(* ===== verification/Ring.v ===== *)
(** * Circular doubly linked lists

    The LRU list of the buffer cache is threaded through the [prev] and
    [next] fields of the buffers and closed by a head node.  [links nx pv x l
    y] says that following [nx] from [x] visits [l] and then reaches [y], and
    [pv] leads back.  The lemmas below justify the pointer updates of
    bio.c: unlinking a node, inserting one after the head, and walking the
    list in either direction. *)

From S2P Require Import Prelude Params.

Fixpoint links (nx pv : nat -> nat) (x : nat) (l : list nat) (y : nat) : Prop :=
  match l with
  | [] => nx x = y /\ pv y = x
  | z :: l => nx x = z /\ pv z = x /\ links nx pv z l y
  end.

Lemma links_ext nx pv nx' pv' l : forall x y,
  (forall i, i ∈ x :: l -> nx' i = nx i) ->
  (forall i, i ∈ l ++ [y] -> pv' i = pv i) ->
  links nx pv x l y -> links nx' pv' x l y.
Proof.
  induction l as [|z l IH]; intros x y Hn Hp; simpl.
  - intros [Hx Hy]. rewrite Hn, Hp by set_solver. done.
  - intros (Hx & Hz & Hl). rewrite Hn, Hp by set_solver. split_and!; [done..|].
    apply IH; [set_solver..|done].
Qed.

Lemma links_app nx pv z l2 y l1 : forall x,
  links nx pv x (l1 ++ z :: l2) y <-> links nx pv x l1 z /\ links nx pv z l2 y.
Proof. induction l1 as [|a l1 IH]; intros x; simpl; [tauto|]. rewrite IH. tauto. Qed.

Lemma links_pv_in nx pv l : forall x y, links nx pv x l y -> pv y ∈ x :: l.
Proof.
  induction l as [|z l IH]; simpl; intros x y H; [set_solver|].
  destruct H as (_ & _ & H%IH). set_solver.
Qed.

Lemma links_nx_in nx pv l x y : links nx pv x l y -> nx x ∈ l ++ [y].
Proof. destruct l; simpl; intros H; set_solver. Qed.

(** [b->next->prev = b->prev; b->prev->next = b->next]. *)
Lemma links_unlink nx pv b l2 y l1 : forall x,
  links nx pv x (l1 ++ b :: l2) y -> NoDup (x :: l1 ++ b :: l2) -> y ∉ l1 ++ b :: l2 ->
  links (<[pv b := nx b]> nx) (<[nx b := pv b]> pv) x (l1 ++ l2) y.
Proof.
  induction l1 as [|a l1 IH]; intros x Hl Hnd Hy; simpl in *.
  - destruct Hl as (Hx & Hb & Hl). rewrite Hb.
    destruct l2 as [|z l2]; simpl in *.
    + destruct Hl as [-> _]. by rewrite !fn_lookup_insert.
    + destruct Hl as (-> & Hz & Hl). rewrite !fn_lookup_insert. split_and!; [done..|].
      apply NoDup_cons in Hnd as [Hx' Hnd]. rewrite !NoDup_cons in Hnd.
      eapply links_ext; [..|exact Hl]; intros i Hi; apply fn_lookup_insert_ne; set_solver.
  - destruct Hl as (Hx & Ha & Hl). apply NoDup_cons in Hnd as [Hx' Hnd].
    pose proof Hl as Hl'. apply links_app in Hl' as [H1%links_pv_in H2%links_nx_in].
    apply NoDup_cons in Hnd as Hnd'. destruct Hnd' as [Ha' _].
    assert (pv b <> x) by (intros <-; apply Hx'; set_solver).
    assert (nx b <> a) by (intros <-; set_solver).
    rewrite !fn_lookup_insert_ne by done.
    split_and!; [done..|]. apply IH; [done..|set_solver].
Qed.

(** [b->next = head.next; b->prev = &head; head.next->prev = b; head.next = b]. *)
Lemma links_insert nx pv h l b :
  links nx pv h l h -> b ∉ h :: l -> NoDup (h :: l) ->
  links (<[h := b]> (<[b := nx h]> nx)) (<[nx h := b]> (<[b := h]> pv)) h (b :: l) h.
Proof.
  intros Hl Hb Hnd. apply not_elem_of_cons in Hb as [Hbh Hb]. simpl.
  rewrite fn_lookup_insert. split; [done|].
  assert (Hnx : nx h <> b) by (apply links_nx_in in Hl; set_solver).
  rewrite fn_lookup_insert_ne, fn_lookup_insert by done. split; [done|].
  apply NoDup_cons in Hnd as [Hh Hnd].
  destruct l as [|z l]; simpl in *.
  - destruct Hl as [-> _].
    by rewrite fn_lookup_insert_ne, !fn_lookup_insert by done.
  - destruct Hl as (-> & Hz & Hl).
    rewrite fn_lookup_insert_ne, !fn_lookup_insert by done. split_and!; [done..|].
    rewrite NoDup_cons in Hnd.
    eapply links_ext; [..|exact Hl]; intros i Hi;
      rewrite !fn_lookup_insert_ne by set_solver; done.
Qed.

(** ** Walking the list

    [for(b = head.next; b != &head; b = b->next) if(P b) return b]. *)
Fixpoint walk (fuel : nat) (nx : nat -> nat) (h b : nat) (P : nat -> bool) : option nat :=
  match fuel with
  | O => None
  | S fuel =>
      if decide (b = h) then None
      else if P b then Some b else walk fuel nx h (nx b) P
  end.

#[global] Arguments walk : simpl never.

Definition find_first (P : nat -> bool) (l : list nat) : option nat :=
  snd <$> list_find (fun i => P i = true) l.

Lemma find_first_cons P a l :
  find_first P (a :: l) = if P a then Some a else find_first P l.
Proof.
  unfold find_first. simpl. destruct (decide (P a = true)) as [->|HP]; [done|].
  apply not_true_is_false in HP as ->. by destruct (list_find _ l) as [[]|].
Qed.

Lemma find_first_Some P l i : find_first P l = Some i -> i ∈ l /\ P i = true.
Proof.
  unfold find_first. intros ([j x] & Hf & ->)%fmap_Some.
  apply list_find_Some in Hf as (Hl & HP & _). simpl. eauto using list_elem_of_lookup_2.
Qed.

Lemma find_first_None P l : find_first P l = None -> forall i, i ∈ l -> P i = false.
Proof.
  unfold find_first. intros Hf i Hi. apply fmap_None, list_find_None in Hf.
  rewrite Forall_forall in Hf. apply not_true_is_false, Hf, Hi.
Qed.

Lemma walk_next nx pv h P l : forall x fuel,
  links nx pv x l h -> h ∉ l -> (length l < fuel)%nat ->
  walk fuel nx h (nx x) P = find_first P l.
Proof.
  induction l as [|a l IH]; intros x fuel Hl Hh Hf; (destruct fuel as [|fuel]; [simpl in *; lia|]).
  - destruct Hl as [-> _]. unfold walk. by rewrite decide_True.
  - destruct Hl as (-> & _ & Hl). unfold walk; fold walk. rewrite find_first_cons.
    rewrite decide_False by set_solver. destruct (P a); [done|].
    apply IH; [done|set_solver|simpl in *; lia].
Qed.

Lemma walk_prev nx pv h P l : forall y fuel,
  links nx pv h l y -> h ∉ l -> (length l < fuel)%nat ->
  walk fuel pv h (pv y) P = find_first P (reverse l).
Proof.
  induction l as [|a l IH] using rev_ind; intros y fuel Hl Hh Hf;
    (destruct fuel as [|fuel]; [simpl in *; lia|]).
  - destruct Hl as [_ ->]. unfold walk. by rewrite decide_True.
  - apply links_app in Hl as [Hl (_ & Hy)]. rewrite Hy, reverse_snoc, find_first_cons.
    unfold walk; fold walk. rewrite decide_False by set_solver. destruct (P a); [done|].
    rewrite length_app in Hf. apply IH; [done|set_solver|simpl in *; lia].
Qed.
****************************************
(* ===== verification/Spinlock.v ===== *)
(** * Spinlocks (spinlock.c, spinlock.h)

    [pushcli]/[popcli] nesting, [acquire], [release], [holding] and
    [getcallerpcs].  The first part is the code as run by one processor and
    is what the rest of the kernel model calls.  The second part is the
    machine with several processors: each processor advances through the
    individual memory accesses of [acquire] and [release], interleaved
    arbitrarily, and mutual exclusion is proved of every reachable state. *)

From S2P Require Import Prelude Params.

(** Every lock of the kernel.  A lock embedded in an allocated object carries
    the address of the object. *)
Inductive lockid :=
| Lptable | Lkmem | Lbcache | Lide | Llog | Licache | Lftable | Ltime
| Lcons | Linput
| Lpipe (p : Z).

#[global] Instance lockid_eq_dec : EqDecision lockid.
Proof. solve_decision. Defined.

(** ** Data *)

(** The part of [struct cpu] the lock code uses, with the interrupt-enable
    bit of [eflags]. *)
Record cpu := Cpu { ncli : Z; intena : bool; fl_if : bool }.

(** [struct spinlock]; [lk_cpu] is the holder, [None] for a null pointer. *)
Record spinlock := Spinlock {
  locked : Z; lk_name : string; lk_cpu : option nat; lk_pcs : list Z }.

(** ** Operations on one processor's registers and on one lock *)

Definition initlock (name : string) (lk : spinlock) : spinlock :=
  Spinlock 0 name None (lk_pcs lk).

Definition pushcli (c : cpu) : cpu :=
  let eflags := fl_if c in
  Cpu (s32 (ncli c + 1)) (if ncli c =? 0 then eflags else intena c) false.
****************************************
> [Work item] Within the material above, find the lines that contain the word "pointer"; copy them.

> [Output below]
    [pv] leads back.  The lemmas below justify the pointer updates of
(** [struct spinlock]; [lk_cpu] is the holder, [None] for a null pointer. *)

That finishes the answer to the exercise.